Males can produce a rapid, high-pitched honking call, often during takeoff or in flight. Both sexes make low, pig-like grunting sounds and hisses when alarmed. Goslings produce whistling distress calls.

Cape Barren geese are monogamous and typically mate for life. After mating, the pair will perform a "triumph ceremony" in which they raise and lower their heads while facing each other and calling loudly. Pairs establish territories in autumn and breeding occurs in winter.

Pairs may nest singly or in loose colonies. The nest is a shallow hollow lined with vegetation and down, usually constructed amongst tussock grass, rocks, or bushes. The nest is mainly constructed by the male but lined by the female. The female typically lays four to five creamy white eggs at one-to-three-day intervals. The eggs are incubated only by the female over a period of 34–37 days. The female leaves the nest for only a few minutes each day, and may lose up to 1 kg or 20% of her body weight during this period. All eggs in the nest hatch within a few hours of each other. Both parents care for the young once hatched.

Cape Barren geese are capable of drinking salt and brackish water, which allows them to remain on offshore islands year-round.

==Range and habitat==
A previous decline in numbers appears to have been reversed as birds in the east at least have adapted to feeding on agricultural land. The breeding areas are grassy islands off the Australian coast, where this species nests on the ground. Breeding pairs are strongly territorial. It bears captivity well, quite readily breeding in confinement if large enough paddocks are provided.

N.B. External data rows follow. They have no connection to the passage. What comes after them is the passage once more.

(* ===== verification/BrowserEvidence.v ===== *)
(** * Browser evidence v2: mote/browser_evidence.py

    Host-owned evidence in which a web origin (from CDP or a plain HTTP proxy
    request) and an HTTPS CONNECT authority (from the proxy) are different
    witnesses: how an authority is canonicalized, which event may carry which
    witness, and the v2 reducer. *)

From stdpp Require Import base list strings sorting.
From Stdlib Require Import ZArith Lia.
From S2P Require Import Prelude PyValue Json JsonFacts StrOps Ip Url UrlFacts Counter BrowserContract.

Local Open Scope Z_scope.

(** [str.isdigit] and [int] on text outside ASCII. *)
Class UnicodeDigits := {
  u_isdigit : string -> bool;
  u_int : string -> option Z;     (** [None]: [ValueError] *)
}.

Module BrowserEvidence.
Import Notes.

Definition EVIDENCE_VERSION : string := "cindermote.browser-evidence/v2".
Definition EVENT_KEYS : list string :=
  ["sequence"; "source"; "kind"; "web_origin"; "connect_authority"; "disposition"].
Definition EVIDENCE_KEYS : list string := ["evidence_version"; "events"; "streams"].

Definition _KIND_DISPOSITIONS : list (string * list string) :=
  [("lifecycle", ["started"; "stopped"; "failed"]); ("navigation", ["committed"; "blocked"; "failed"]);
   ("redirect", ["followed"; "blocked"]); ("network_request", ["allowed"; "blocked"]);
   ("download_attempt", ["attempted"; "blocked"]); ("file_upload_attempt", ["attempted"; "blocked"]);
   ("popup_attempt", ["attempted"; "blocked"]); ("active_interaction", ["attempted"; "blocked"]);
   ("prompt_marker", ["visible"; "hidden"]); ("mixed_content", ["observed"; "blocked"]);
   ("browser_sandbox", ["active"; "inactive"]); ("telemetry_loss", ["observed"])].

Definition _KIND_SOURCES : list (string * list string) :=
  [("lifecycle", ["browser"; "vm"]); ("navigation", ["cdp"]); ("redirect", ["cdp"]);
   ("network_request", ["cdp"; "egress"]); ("download_attempt", ["cdp"]);
   ("file_upload_attempt", ["browser"; "cdp"]); ("popup_attempt", ["cdp"]);
   ("active_interaction", ["browser"; "cdp"]); ("prompt_marker", ["browser"; "cdp"]);
   ("mixed_content", ["cdp"]); ("browser_sandbox", ["browser"; "cdp"]); ("telemetry_loss", REQUIRED_STREAMS)].

Definition _WEB_ORIGIN_REQUIRED_KINDS : list string := ["navigation"; "redirect"].

Definition TELEMETRY_INCOMPLETE_FINDINGS : list string :=
  List.filter (fun f => negb (mem f ["web_host_guest_network_mismatch"; "web_host_guest_network_unknown"]))
    Notes.TELEMETRY_INCOMPLETE_FINDINGS.

(** The ASCII characters [str.strip] removes. *)
Definition strip_char (c : Ascii.ascii) : bool :=
  in_range 9 13 (byte_of c) || in_range 28 32 (byte_of c).

Fixpoint last_is (p : Ascii.ascii -> bool) (s : string) : bool :=
  match s with
  | EmptyString => false
  | String c EmptyString => p c
  | String _ r => last_is p r
  end.

(** [value != value.strip()] *)
Definition padded (s : string) : bool := first_is strip_char s || last_is strip_char s || strips s.

Definition has_delimiter (s : string) : bool := existsb (fun z => has_char z s) [47; 63; 35; 64; 92].

(** A canonical event. *)
Record event := {
  ev_sequence : Z;
  ev_source : string;
  ev_kind : string;
  web_origin : option string;
  connect_authority : option string;
  ev_disposition : string;
}.

#[global] Instance web_event : WebEvent event :=
  {| sequence := ev_sequence; source := ev_source; kind := ev_kind; disposition := ev_disposition |}.

Section evidence.
Context `{Unicode} `{UnicodeDigits}.

(** [s.isdigit()] *)
Definition isdigit (s : string) : bool :=
  if isascii s then negb (String.eqb s "") && str_forall is_digit s else u_isdigit s.

(** [int(s)] of a text [isdigit] accepts *)
Definition int_of_digits (s : string) : res Z :=
  if isascii s then
    if (MAX_STR_DIGITS <? String.length s)%nat then Err (ValueError "Exceeds the limit for integer string conversion")
    else Ok (digits_value 0 s)
  else match u_int s with Some n => Ok n | None => Err (ValueError "invalid literal for int()") end.

Definition normalize_connect_authority (value : pyval) : res string :=
  raise (BrowserContractError "CONNECT authority must be canonical host:port")
    when negb (is_str value) || String.eqb (str_of value) "" || padded (str_of value)
         || negb (count_char 58 (str_of value) =? 1) || has_delimiter (str_of value);;
  let '(raw_host, _, raw_port) := rpartition 58 (str_of value) in
  raise (BrowserContractError "CONNECT authority must include an explicit port")
    when String.eqb raw_host "" || negb (isdigit raw_port);;
  let* port := int_of_digits raw_port in
  raise (BrowserContractError "CONNECT authority port is invalid") when negb (in_range 1 65535 port);;
  let* origin := normalize_origin (VStr ("https://" +:+ raw_host +:+ ":" +:+ dec port)) in
  let* parsed := urlsplit origin in
  match hostname_of (p_netloc parsed) with
  | None => Err (BrowserContractError "CONNECT authority hostname is invalid")
  | Some hostname => Ok (hostname +:+ ":" +:+ dec port)
  end.

(** [port or 443] *)
Definition port_or_443 (port : option Z) : Z :=
  match port with Some p => if p =? 0 then 443 else p | None => 443 end.

Definition connect_authority_for_origin (value : pyval) : res string :=
  let* origin := normalize_origin value in
  let* parsed := urlsplit origin in
  match hostname_of (p_netloc parsed) with
  | Some hostname =>
      raise (BrowserContractError "CONNECT authority requires an HTTPS origin")
        when negb (String.eqb (p_scheme parsed) "https");;
      let* port := port_of (p_netloc parsed) in
      Ok (hostname +:+ ":" +:+ dec (port_or_443 port))
  | None => Err (BrowserContractError "CONNECT authority requires an HTTPS origin")
  end.

(** [urlsplit(origin).scheme] *)
Definition scheme_of (origin : string) : res string :=
  let* parsed := urlsplit origin in Ok (p_scheme parsed).

(** An optional witness field: null, or a string normalized by [f]. *)
Definition witness_field (value : pyval) (f : pyval -> res string) (msg : string) : res (option string) :=
  match value with
  | VNone => Ok None
  | VStr _ => let* w := f value in Ok (Some w)
  | _ => Err (BrowserContractError msg)
  end.

Definition absent {A} (o : option A) : bool := match o with None => true | Some _ => false end.

(** Which witness an event of this kind and source must, or must not, carry. *)
Definition check_witness (kind source : string) (web_origin connect_authority : option string) : res unit :=
  raise (BrowserContractError "browser event interchanges independent witnesses")
    when negb (absent web_origin) && negb (absent connect_authority);;
  if mem kind _WEB_ORIGIN_REQUIRED_KINDS then
    raise (BrowserContractError "CDP event requires a web origin")
      when absent web_origin || negb (absent connect_authority);;
    Ok tt
  else if String.eqb kind "network_request" then
    if String.eqb source "cdp" then
      raise (BrowserContractError "CDP network evidence requires a web origin")
        when absent web_origin || negb (absent connect_authority);;
      Ok tt
    else if String.eqb source "egress" then
      raise (BrowserContractError "proxy network evidence requires exactly one witness type")
        when Bool.eqb (absent web_origin) (absent connect_authority);;
      raise (BrowserContractError "proxy web-origin evidence is limited to plain HTTP")
        when match web_origin with
             | Some o => let* s := scheme_of o in Ok (negb (String.eqb s "http"))
             | None => false
             end;;
      Ok tt
    else Ok tt
  else
    raise (BrowserContractError "browser event kind cannot carry a destination")
      when negb (absent web_origin) || negb (absent connect_authority);;
    Ok tt.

In Australia, 19th-century explorers named a number of islands "Goose Island" due to the species' presence there.

The geese were introduced into New Zealand unsuccessfully at least three times between 1869 and 1874. The only successful introduction instance in the region was in 1914–15 at Lake Hāwea and Lake Wānaka which resulted in a small breeding population that persisted until 1946. A few geese were introduced near Christchurch, New Zealand, where the population persists.

In 1968, a small number of geese were introduced to Maria Island.